On bias problem in relevance feedback

  • Authors:
  • Qianli Xing;Yi Zhang;Lanbo Zhang

  • Affiliations:
  • Tsinghua University, Beijing, China;University of California, Santa Cruz, Santa Cruz, CA, USA;University of California, Santa Cruz, Santa Cruz, CA, USA

  • Venue:
  • Proceedings of the 20th ACM international conference on Information and knowledge management
  • Year:
  • 2011

Quantified Score

Hi-index 0.00

Visualization

Abstract

Relevance feedback is an effective approach to improve retrieval quality over the initial query. Typical relevance feedback methods usually select top-ranked documents for relevance judgments, then query expansion or model updating are carried out based on the feedback documents. However, the number of feedback documents is usually limited due to expensive human labeling.

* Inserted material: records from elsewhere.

(** Rounding down: the quotients of one market, multiplied back by the
    supply, stay within the products they were computed from. *)
Lemma quot_sum_le (entries : list (string * Z)) R S :
  0 < S → 0 ≤ R → Forall (λ e : string * Z, 0 ≤ e.2) entries →
  S * bn_sum ((λ e : string * Z, Z.quot (e.2 * R) S) <$> entries) ≤ R * bn_sum entries.*2.
Proof.
  intros HS HR. induction 1 as [|[u b] entries Hb _ IH]; csimpl.
  - rewrite !bn_sum_nil. lia.
  - rewrite !bn_sum_cons. simpl in Hb.
    assert (0 ≤ b * R) as Hprod by lia.
    pose proof (Z.mul_div_le (b * R) S HS) as Hfloor.
    rewrite <- Z.quot_div_nonneg in Hfloor by lia.
    rewrite !Z.mul_add_distr_l. lia.
Qed.

Lemma filterStep_ok total st a r st' :
  filterStep total st (a, r) = Ok st' →
  userTotalRewards st' = userTotalRewards st + r ∧
  jsonResult st' =
    if bool_decide (r < MIN_REWARD_THRESHOLD) then jsonResult st
    else <[a := r]> (jsonResult st).
Proof.
  unfold filterStep. case_bool_decide.
  - by intros [= <-].
  - destruct (bn_div _ _); [|done]. by intros [= <-].
Qed.

Lemma filter_total total st l st' :
  filterLoop total st l = Ok st' →
  userTotalRewards st' = userTotalRewards st + bn_sum l.*2.
Proof.
  revert st. induction l as [|[a r] l IH]; intros st; csimpl.
  - intros [= <-]. rewrite bn_sum_nil. lia.
  - destruct (filterStep total st (a, r)) as [st1|e] eqn:Hstep; [|done].
    intros Hloop. apply IH in Hloop. apply filterStep_ok in Hstep as [Hsum _].
    rewrite bn_sum_cons. lia.
Qed.

(** What the filtering loop leaves in [jsonResult], for entries with
    pairwise different accounts. *)
Lemma filter_lookup total st (l : list (string * Z)) st' a r :
  filterLoop total st l = Ok st' →
  NoDup l.*1 →
  jsonResult st' !! a = Some r ↔
    ((a, r) ∈ l ∧ MIN_REWARD_THRESHOLD ≤ r) ∨
    (jsonResult st !! a = Some r ∧ ∀ r', (a, r') ∈ l → r' < MIN_REWARD_THRESHOLD).
Proof.
  revert st. induction l as [|[b rb] l IH]; intros st Hloop Hnodup; csimpl in *.
  - injection Hloop as <-.
    split; [intros H; right; split; [done|]; by intros r' ?%elem_of_nil|].
    intros [[?%elem_of_nil _]|[? _]]; done.
  - destruct (filterStep total st (b, rb)) as [st1|e] eqn:Hstep; [|done].
    apply NoDup_cons in Hnodup as [Hfresh Hnodup]. rewrite (IH _ Hloop Hnodup).
    assert (∀ r', (b, r') ∉ l) as Hb.
    { intros r' Hin. apply Hfresh. apply list_elem_of_fmap. by exists (b, r'). }
    apply filterStep_ok in Hstep as [_ ->].
    case_bool_decide as Hlow.
    + split.
      * intros [[Hin Hr]|[Hst Hall]]; [left; split; [by right|done]|].
        right. split; [done|]. intros r' [[= -> ->]|Hin]%elem_of_cons; [done|by apply Hall].
      * intros [[[[= -> ->]|Hin]%elem_of_cons Hr]|[Hst Hall]]; [lia|by left|].
        right. split; [done|]. intros r' Hin. apply Hall. by right.
    + split.
      * intros [[Hin Hr]|[Hst Hall]]; [left; split; [by right|done]|].
        destruct (decide (a = b)) as [->|Hne].
        -- rewrite lookup_insert_eq in Hst. injection Hst as ->.
           left. split; [by left|lia].
        -- rewrite lookup_insert_ne in Hst by done.
           right. split; [done|].
           intros r' [[= -> ->]|Hin]%elem_of_cons; [done|by apply Hall].
      * intros [[[[= -> ->]|Hin]%elem_of_cons Hr]|[Hst Hall]].
        -- right. rewrite lookup_insert_eq. split; [done|]. intros r' Hin. by destruct (Hb r').
        -- by left.
        -- destruct (decide (a = b)) as [->|Hne].
           ++ assert (rb < MIN_REWARD_THRESHOLD) by (apply Hall; by left). lia.
           ++ right. rewrite lookup_insert_ne by done. split; [done|].
              intros r' Hin. apply Hall. by right.
Qed.

(** The filtering loop fails only on the division by a zero total, for an
    account at or above the threshold. *)
Lemma filterLoop_ok total st l :
  total ≠ 0 ∨ Forall (λ e : string * Z, e.2 < MIN_REWARD_THRESHOLD) l →
  ∃ st', filterLoop total st l = Ok st'.
Proof.
  intros Hcase. revert st. induction l as [|[a r] l IH]; intros st; simpl; [eauto|].
  assert (∃ st1, filterStep total st (a, r) = Ok st1) as [st1 ->].
  { unfold filterStep, bn_div. case_bool_decide as Hlow; [eauto|].
    destruct (decide (total = 0)) as [->|_]; [|eauto].
    destruct Hcase as [?|Hall]; [done|]. apply Forall_cons in Hall as [? _]. done. }
  apply IH. destruct Hcase as [?|Hall]; [by left|right].
  by apply Forall_cons in Hall as [_ ?].
Qed.

Lemma filterLoop_err total st l e :
  filterLoop total st l = Err e → e = DivisionByZeroError ∧ total = 0.
Proof.
  revert st. induction l as [|[a r] l IH]; intros st; simpl; [done|].
  destruct (filterStep total st (a, r)) as [st1|e1] eqn:Hstep; [apply IH|].
  intros [= <-]. unfold filterStep, bn_div in Hstep.
  case_bool_decide; [done|]. destruct (decide (total = 0)); [|done].
  by injection Hstep as <-.
Qed.

Lemma sortEntries_perm l : sortEntries l ≡ₚ l.
Proof. apply merge_sort_Permutation. Qed.

Lemma filterRewards_total total U st :
  filterRewards total U = Ok st → userTotalRewards st = sumValues U.
Proof.
  unfold filterRewards. intros Hloop. apply filter_total in Hloop. rewrite Hloop. simpl.
  unfold sumValues. apply bn_sum_perm. by rewrite sortEntries_perm.
Qed.

Lemma filterRewards_lookup total (U : gmap string Z) st a r :
  filterRewards total U = Ok st →
  jsonResult st !! a = Some r ↔ U !! a = Some r ∧ MIN_REWARD_THRESHOLD ≤ r.
Proof.
  unfold filterRewards. intros Hloop. rewrite (filter_lookup _ _ _ _ _ _ Hloop).
  - rewrite sortEntries_perm, elem_of_map_to_list. simpl.
    rewrite lookup_empty. split; [intros [?|[? _]]; done|by left].
  - rewrite sortEntries_perm. apply NoDup_fst_map_to_list.
Qed.

Lemma filterRewards_ok total U :
  total ≠ 0 → ∃ st, filterRewards total U = Ok st.
Proof. intros Htotal. apply filterLoop_ok. by left. Qed.

Section MainProps.

Context (overrideReceivers : gmap string Z → gmap string Z).
Context (arbToken : string) (STIP_LP_DISTRIBUTION_TYPE_ID : Z).

Local Abbreviation run := (main overrideReceivers arbToken STIP_LP_DISTRIBUTION_TYPE_ID).

(** A run that fails writes no distribution file. *)
Lemma main_error_writes_nothing bd alloc :
  isErr (run bd alloc).1 = true → (run bd alloc).2 = None.
Proof.
  unfold main. destruct (negb (isActive alloc)); [done|].
  destruct (processMarkets _ _ _); [|done].
  destruct (filterRewards _ _); [|done].
  by case_bool_decide.
Qed.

Thus relevant documents in the feedback set are hardly representative of all relevant documents and the feedback set is actually biased. As a result, the performance of relevance feedback will get hurt. In this paper, we first show how and where the bias problem exists through experiments. Then we study how the bias can be reduced by utilizing the unlabeled documents. After analyzing the usefulness of a document to relevance feedback, we propose an approach that extends the feedback set with carefully selected unlabeled documents by heuristics. Our experiment results show that the extended feedback set has less bias than the original feedback set and better performance can be achieved when the extended feedback set is used for relevance feedback.